(** * Campus registrar (assignment.py): enrollment and persistence engine

    A shallow embedding of the registrar script.  The three module-level
    collections [students], [courses] and [enrollments] become one [store]
    record that every operation takes and returns; [print] and [log_action]
    become a trace of events; an exception that nothing catches becomes the
    [Raised] status of the operation's outcome.

    Python's [float] is IEEE 754 binary64.  It is modelled by the Standard
    Library's executable specification [spec_float] at precision 53, so every
    arithmetic step below is the correctly rounded one the interpreter
    performs. *)

From Stdlib Require Import ZArith String Ascii List Bool Lia SpecFloat.
From Stdlib Require Import DecimalString Permutation Sorted.
From stdpp Require Import base gmap sets list.

Open Scope Z_scope.

(** ** Python values the script relies on *)

(** *** Floats *)

Module Float.

Definition prec : Z := 53.
Definition emax : Z := 1024.

Definition float := spec_float.

Definition zero : float := S754_zero false.

(** [float(z)] for an [int]: nearest binary64, ties to even. *)
Definition of_Z (z : Z) : float := binary_normalize prec emax z 0 false.

(** An [int] as an exact (unrounded) operand. *)
Definition exact (z : Z) : float :=
  match z with
  | Z0 => S754_zero false
  | Zpos p => S754_finite false p 0
  | Zneg p => S754_finite true p 0
  end.

Definition add (x y : float) : float := SFadd prec emax x y.
Definition mul (x y : float) : float := SFmul prec emax x y.
Definition div (x y : float) : float := SFdiv prec emax x y.
Definition ltb (x y : float) : bool := SFltb x y.
Definition leb (x y : float) : bool := SFleb x y.

Definition is_nan (x : float) : bool :=
  match x with S754_nan => true | _ => false end.

Definition is_inf (x : float) : bool :=
  match x with S754_infinity _ => true | _ => false end.

(** Neither operand is smaller: what a comparison sort sees as a tie. *)
Definition tie (x y : float) : bool := negb (ltb x y) && negb (ltb y x).

(** The decimal literal [m / 10^k], correctly rounded (as [float("3.9")]
    rounds 39/10). *)
Definition dec (m : Z) (k : nat) : float := div (exact m) (exact (10 ^ Z.of_nat k)).

(** Fixed-point rendering, the [:.Nf] format: the exact binary value is
    rounded to [digits] decimals, ties to even. *)
Definition round_half_even (num den : Z) : Z :=
  let q := num / den in
  let r := num mod den in
  match 2 * r ?= den with
  | Lt => q
  | Gt => q + 1
  | Eq => if Z.even q then q else q + 1
  end.

Definition scaled (digits : nat) (m : positive) (e : Z) : Z :=
  let n := Zpos m * 10 ^ Z.of_nat digits in
  if 0 <=? e then n * 2 ^ e else round_half_even n (2 ^ (- e)).

Definition str_nat (n : Z) : string := NilZero.string_of_int (Z.to_int n).

Fixpoint pad_zeros (k : nat) (s : string) : string :=
  match k with
  | O => s
  | S k' => if (String.length s <? S k')%nat then pad_zeros k' (String "0" s) else s
  end.

Definition fixed_digits (digits : nat) (n : Z) : string :=
  let p := 10 ^ Z.of_nat digits in
  let frac := pad_zeros digits (str_nat (n mod p)) in
  match digits with
  | O => str_nat (n / p)
  | _ => (str_nat (n / p) ++ "." ++ frac)%string
  end.

Definition sign_str (s : bool) : string := if s then "-"%string else ""%string.

Definition format_fixed (digits : nat) (x : float) : string :=
  match x with
  | S754_nan => "nan"
  | S754_infinity s => (sign_str s ++ "inf")%string
  | S754_zero s => (sign_str s ++ fixed_digits digits 0)%string
  | S754_finite s m e => (sign_str s ++ fixed_digits digits (scaled digits m e))%string
  end.

End Float.

Abbreviation float := Float.float.

(** *** Exceptions the script can let escape *)

Inductive exn :=
  | KeyError (key : string)
  | AttributeError (attr : string)
  | TypeError
  | ZeroDivisionError
  | OverflowError
  | OSError.

(** [a / b] on two [int]s: the correctly rounded quotient. *)
Definition int_truediv (a b : Z) : exn + float :=
  if b =? 0 then inl ZeroDivisionError
  else
    let q := Float.div (Float.exact a) (Float.exact b) in
    if Float.is_inf q then inl OverflowError else inr q.

(** [str(z)] for an [int]. *)
Definition str_int (z : Z) : string := NilZero.string_of_int (Z.to_int z).

(** *** Dictionaries: insertion-ordered, one binding per key *)

Section Dict.
Context {K V : Type} `{EqDecision K}.

Definition dict : Type := list (K * V).

(** [d.get(k)] *)
Fixpoint dict_get (k : K) (d : dict) : option V :=
  match d with
  | [] => None
  | (k', v) :: d' => if decide (k = k') then Some v else dict_get k d'
  end.

(** [k in d] *)
Definition dict_mem (k : K) (d : dict) : bool :=
  match dict_get k d with Some _ => true | None => false end.

(** [d[k] = v]: an existing key keeps its position, a new key goes last. *)
Fixpoint dict_set (k : K) (v : V) (d : dict) : dict :=
  match d with
  | [] => [(k, v)]
  | (k', v') :: d' =>
      if decide (k = k') then (k', v) :: d' else (k', v') :: dict_set k v d'
  end.

Definition dict_keys (d : dict) : list K := map fst d.
Definition dict_values (d : dict) : list V := map snd d.

End Dict.

Arguments dict : clear implicits.

(** ** Data model

    The dictionaries of the script, as records. *)

Record student := {
  name : string;
  year : Z;
  gpa : float
}.

(** The script stores [enrolled] as a [set] ([add_course], [setdefault]) but
    [json.load] hands back a [list]; both shapes occur in memory. *)
Inductive enrolled_val :=
  | ESet (s : gset Z)
  | EList (l : list Z).

Record course := {
  title : string;
  credits : Z;
  capacity : Z;
  prereqs : list string;
  enrolled : enrolled_val
}.

Record enrollment := {
  student_id : Z;
  course_code : string;
  grade : option float
}.

Record store := {
  students : dict Z student;
  courses : dict string course;
  enrollments : list enrollment
}.

Definition empty_store : store :=
  {| students := []; courses := []; enrollments := [] |}.

Definition with_students (st : store) (s : dict Z student) : store :=
  {| students := s; courses := courses st; enrollments := enrollments st |}.

Definition with_courses (st : store) (c : dict string course) : store :=
  {| students := students st; courses := c; enrollments := enrollments st |}.

Definition with_enrollments (st : store) (e : list enrollment) : store :=
  {| students := students st; courses := courses st; enrollments := e |}.

Definition with_enrolled (c : course) (v : enrolled_val) : course :=
  {| title := title c; credits := credits c; capacity := capacity c;
     prereqs := prereqs c; enrolled := v |}.

Definition with_grade (e : enrollment) (g : option float) : enrollment :=
  {| student_id := student_id e; course_code := course_code e; grade := g |}.

(** [len(c["enrolled"])] *)
Definition len (v : enrolled_val) : nat :=
  match v with
  | ESet s => size s
  | EList l => length l
  end.

(** The ids an [enrolled] value holds, whatever its shape. *)
Definition members (v : enrolled_val) : gset Z :=
  match v with
  | ESet s => s
  | EList l => list_to_set l
  end.

(** ** Console and log output *)

(** A printed line.  Lines that interpolate a float keep the value and name
    the format, since [str(float)] is the interpreter's business. *)
Inductive line :=
  | Text (s : string)
  | TranscriptRow (code ttl : string) (g : option float)
      (* f"{code} - {title} : {grade}" *)
  | CalculatedGPA (g : float)
      (* f"Calculated GPA: {gpa:.2f}" *)
  | TopStudent (nm : string) (g : float)
      (* f"{name} GPA {gpa}" *)
  | FillRate (code : string) (fill : float)
      (* f"{code}: {fill:.1f}% full" *)
  | AvgGrade (code : string) (avg : float).
      (* f"{code}: avg grade {avg:.2f}" *)

Inductive event :=
  | Print (l : line)
  | Log (action : string).

Inductive completion :=
  | Returned
  | Raised (e : exn).

Record outcome := {
  final : store;
  trace : list event;
  status : completion
}.

Definition say (st : store) (msg : string) : outcome :=
  {| final := st; trace := [Print (Text msg)]; status := Returned |}.

(** The text of the two lines whose float has a fixed format. *)
Definition render_gpa (g : float) : string :=
  ("Calculated GPA: " ++ Float.format_fixed 2 g)%string.

Definition render_fill (code : string) (fill : float) : string :=
  (code ++ ": " ++ Float.format_fixed 1 fill ++ "% full")%string.

(** ** Registrar operations

    Each operation takes the values its [input()] lines produced, already
    converted, and the store; it yields the store it leaves behind, what it
    printed and logged, and how it ended. *)

Definition add_student (sid : Z) (nm : string) (yr : Z) (g : float)
    (st : store) : outcome :=
  if dict_mem sid (students st) then say st "Student already exists."
  else
    {| final := with_students st
                  (dict_set sid {| name := nm; year := yr; gpa := g |}
                     (students st));
       trace := [Log ("Added student " ++ str_int sid)%string];
       status := Returned |}.

(** [pre] is the list the comprehension over the comma-separated answer
    leaves: the stripped, non-empty codes. *)
Definition add_course (code ttl : string) (cr cap : Z) (pre : list string)
    (st : store) : outcome :=
  if dict_mem code (courses st) then say st "Course already exists."
  else
    {| final := with_courses st
                  (dict_set code
                     {| title := ttl; credits := cr; capacity := cap;
                        prereqs := pre; enrolled := ESet ∅ |}
                     (courses st));
       trace := [Log ("Added course " ++ code)%string];
       status := Returned |}.

(** [e["student_id"] == sid and e["course_code"] == code] *)
Definition is_pair (sid : Z) (code : string) (e : enrollment) : bool :=
  (student_id e =? sid) && String.eqb (course_code e) code.

(** [(sid, code) in [(e["student_id"], e["course_code"]) for e in enrollments]] *)
Definition has_row (sid : Z) (code : string) (rows : list enrollment) : bool :=
  existsb (is_pair sid code) rows.

(** [all(e["course_code"] != pre for e in enrollments if e["student_id"] == sid)] *)
Definition lacks (sid : Z) (rows : list enrollment) (pre : string) : bool :=
  forallb (fun e => negb (String.eqb (course_code e) pre))
    (List.filter (fun e => student_id e =? sid) rows).

Definition new_row (sid : Z) (code : string) : enrollment :=
  {| student_id := sid; course_code := code; grade := None |}.

Definition enroll_student (sid : Z) (code : string) (st : store) : outcome :=
  match dict_get sid (students st), dict_get code (courses st) with
  | Some _, Some c =>
      if capacity c <=? Z.of_nat (len (enrolled c)) then say st "Course full."
      else if has_row sid code (enrollments st) then say st "Already enrolled."
      else if existsb (lacks sid (enrollments st)) (prereqs c) then
        say st "Missing prerequisite."
      else
        let st1 := with_enrollments st (enrollments st ++ [new_row sid code]) in
        match enrolled c with
        | ESet s =>
            {| final := with_courses st1
                          (dict_set code (with_enrolled c (ESet ({[sid]} ∪ s)))
                             (courses st1));
               trace := [Log ("Enrolled " ++ str_int sid ++ " in " ++ code)%string];
               status := Returned |}
        | EList _ =>
            (* a list has no [add]: the row is already appended *)
            {| final := st1; trace := []; status := Raised (AttributeError "add") |}
        end
  | _, _ => say st "Invalid student or course."
  end.

(** The loop of [record_grade]: the first row of the pair gets the grade;
    [None] when the loop runs off the end. *)
Fixpoint set_grade (sid : Z) (code : string) (g : float)
    (rows : list enrollment) : option (list enrollment) :=
  match rows with
  | [] => None
  | e :: rows' =>
      if is_pair sid code e then Some (with_grade e (Some g) :: rows')
      else option_map (cons e) (set_grade sid code g rows')
  end.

__WHAT YOU SHOULD DO__
Among the records, find every line holding the word "lacks" and copy it.

__WRITTEN REPLY__
Definition lacks (sid : Z) (rows : list enrollment) (pre : string) : bool :=
      else if existsb (lacks sid (enrollments st)) (prereqs c) then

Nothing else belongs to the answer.